ROCKFORD, Illinois — Cada abril, más de 250 deportistas procedentes de más de 50 universidades se reúnen en esta ciudad de tercer nivel para disputar el Campeonato Nacional de la Asociación Nacional de Tenis de Mesa Universitaria (NCTTA). Este año, la competición se celebró en el UW Health Sports Factory de Rockford, un recinto industrial situado entre el río Rock y una vía de tren abandonada.

En su interior, cámaras de última generación giraban sobre pistas profesionales con gradas de tubos y cortinas azules. Los suelos de madera brillaban bajo 40 mesas de juego, organizadas en un tablero azul impecable. Pantallas con el sorteo de la competición flanqueaban una mesa con fotos del campeonato 2025 y trofeos impresos en 3D para 2026. Todo ello fue montado por 75 árbitros vestidos con polos grises, que operaban desde un puesto de mando de 500 metros cuadrados para dirigir, arbitrar y retransmitir en directo. Durante tres días y siete modalidades —dobles masculinos, dobles femeninos, equipos mixtos, equipos femeninos, individuales masculinos, individuales femeninos y un nuevo formato llamado PeakaPong—, se disputaron más de 600 partidos en uno de los torneos de tenis de mesa más importantes de Norteamérica.

Un torneo grande, pero sin glamour

Este evento no es el Campeonato Mundial ni los Juegos Olímpicos, pero ocupa un lugar único en el tenis de mesa de alto nivel en América. Aquí, profesionales y jugadores de selecciones nacionales se enfrentan a aficionados y principiantes. Personas de todas las edades —desde niños hasta jubilados— compiten codo con codo, y exalumnos regresan como entrenadores o simples espectadores. Nadie cobra por participar, ni siquiera los organizadores, que son todos voluntarios. Todos acuden por amor al deporte y lo practican con pasión.

Al inicio del primer día, cientos de zapatillas planas y gomas pegajosas llenaron el pabellón con el característico sonido del tenis de mesa: golpes, saltos y gritos de celebración. Se mezclaban con los anuncios por megafonía para despejar los pasillos atestados, las risas de los grupos uniformados al entregar sus hojas de partido o comprar comida en los puestos de concesión. La atmósfera era intensa, pero también alegre. Algo especial se gestaba en aquel lugar.

Más que un torneo: una comunidad

Lo que hace único a este campeonato es su espíritu inclusivo.
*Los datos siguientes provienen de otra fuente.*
(** * SvgNamespaceNormalizer: the namespace-normalization transform

    A shallow embedding of [SvgNamespaceNormalizer.hasIssue],
    [SvgNamespaceNormalizer.normalize] and
    [SvgNamespaceNormalizer.toDataUrl] of src/hummm.js (the file holds two
    versions of the module, 1.2.0 first and 1.1.0 second), followed by the
    properties of the transform.

    JavaScript strings are sequences of UTF-16 code units; a code unit is
    modelled as a number of type [N] and a string as a list of code units.
    The regular expressions of the source are written in a small regular
    expression syntax whose matcher backtracks in the order the ECMAScript
    matcher does (alternatives left to right, greedy and lazy repetition). *)

From Stdlib Require Import Ascii String DecimalString DecimalNat DecimalFacts.
From Stdlib Require Decimal.
From Stdlib Require Import List NArith ZArith Zify Arith Lia Bool.
Import ListNotations.
Open Scope list_scope.

Set Implicit Arguments.

(** ** Code units and strings *)

Definition char := N.
Definition str := list char.

Definition js (s : string) : str :=
  List.map N_of_ascii (list_ascii_of_string s).

Definition ch (a : ascii) : char := N_of_ascii a.

Arguments js s%_string.
Arguments ch a%_char.

(** The double quote, and strings that hold it: [jsq] reads a backquote
    in its argument as a double quote. *)
Definition dq : ascii := ascii_of_N 34.

Definition jsq (s : string) : str :=
  List.map (fun c => if N.eqb c 96 then 34%N else c) (js s).

Arguments jsq s%_string.

Fixpoint str_eqb (a b : str) : bool :=
  match a, b with
  | [], [] => true
  | x :: a', y :: b' => N.eqb x y && str_eqb a' b'
  | _, _ => false
  end.

(** ** Character classes *)

Module Cls.

Definition eq (a : ascii) (c : char) : bool := N.eqb c (ch a).

Definition between (lo hi : ascii) (c : char) : bool :=
  N.leb (ch lo) c && N.leb c (ch hi).

Arguments eq a%_char c.
Arguments between (lo hi)%_char c.

Definition digit : char -> bool := between "0" "9".
Definition lower : char -> bool := between "a" "z".
Definition upper : char -> bool := between "A" "Z".
Definition alpha (c : char) : bool := lower c || upper c.

(** [\s]: WhiteSpace and LineTerminator code units of ECMAScript. *)
Definition space (c : char) : bool :=
  (N.leb 9 c && N.leb c 13) || N.eqb c 32 || N.eqb c 160 ||
  N.eqb c 5760 || (N.leb 8192 c && N.leb c 8202) ||
  N.eqb c 8232 || N.eqb c 8233 || N.eqb c 8239 || N.eqb c 8287 ||
  N.eqb c 12288 || N.eqb c 65279.

(** [[\s\S]] *)
Definition any (c : char) : bool := true.

Definition toUpper (c : char) : char :=
  if lower c then (c - 32)%N else c.

(** A pattern character under the [i] flag.  Canonicalize never maps a
    code unit above 127 to one below 128, so an ASCII pattern character
    matches its two cases only. *)
Definition ci (a : ascii) (c : char) : bool :=
  N.eqb (toUpper c) (toUpper (ch a)).

Arguments ci a%_char c.

Definition neg (p : char -> bool) (c : char) : bool := negb (p c).

(** The class of the two quote characters. *)
Definition quote (c : char) : bool := eq dq c || eq "'" c.

(** [[a-zA-Z0-9-]] *)
Definition nameChar (c : char) : bool := alpha c || digit c || eq "-" c.

End Cls.

(** ** Regular expressions *)

Inductive re : Type :=
| Eps
| Chr (p : char -> bool)
| Cat (a b : re)
| Alt (a b : re)
| Star (p : char -> bool)       (* greedy repetition of a class *)
| StarLazy (p : char -> bool)   (* lazy repetition of a class *)
| Grp (i : nat) (a : re).       (* capturing group number i *)

Definition caps := list (nat * str).

Fixpoint group (i : nat) (cs : caps) : str :=
  match cs with
  | [] => []
  | (j, v) :: cs' => if Nat.eqb i j then v else group i cs'
  end.

Definition Plus (p : char -> bool) : re := Cat (Chr p) (Star p).
Definition Opt (p : char -> bool) : re := Alt (Chr p) Eps.

Fixpoint lit (f : ascii -> char -> bool) (s : string) : re :=
  match s with
  | EmptyString => Eps
  | String a s' => Cat (Chr (f a)) (lit f s')
  end.

Arguments lit f s%_string.

(** A string spliced into a pattern compiled with the [i] flag. *)
Fixpoint litsCi (s : str) : re :=
  match s with
  | [] => Eps
  | c :: s' =>
      Cat (Chr (fun x => N.eqb (Cls.toUpper x) (Cls.toUpper c))) (litsCi s')
  end.

Fixpoint cat (rs : list re) : re :=
  match rs with
  | [] => Eps
  | r :: rs' => Cat r (cat rs')
  end.

Section Matcher.

Variable X : Type.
No hay premios en metálico ni puntos para el ranking mundial, y la mayoría de los equipos pagan su propia estancia. Sin embargo, la ilusión y el compañerismo lo compensan con creces. Jugadores de élite conviven con estudiantes que acaban de descubrir el deporte, y veteranos comparten mesa con novatos. Es un espacio donde el tenis de mesa se vive con autenticidad, lejos del profesionalismo y los intereses comerciales.

Para muchos, este torneo es una oportunidad para crecer como deportistas y como personas. Para otros, simplemente es un reencuentro con una pasión que los unió en su etapa universitaria. Sea como sea, el Campeonato Nacional de la NCTTA demuestra que, en el deporte, lo más valioso no siempre se mide en trofeos o dinero.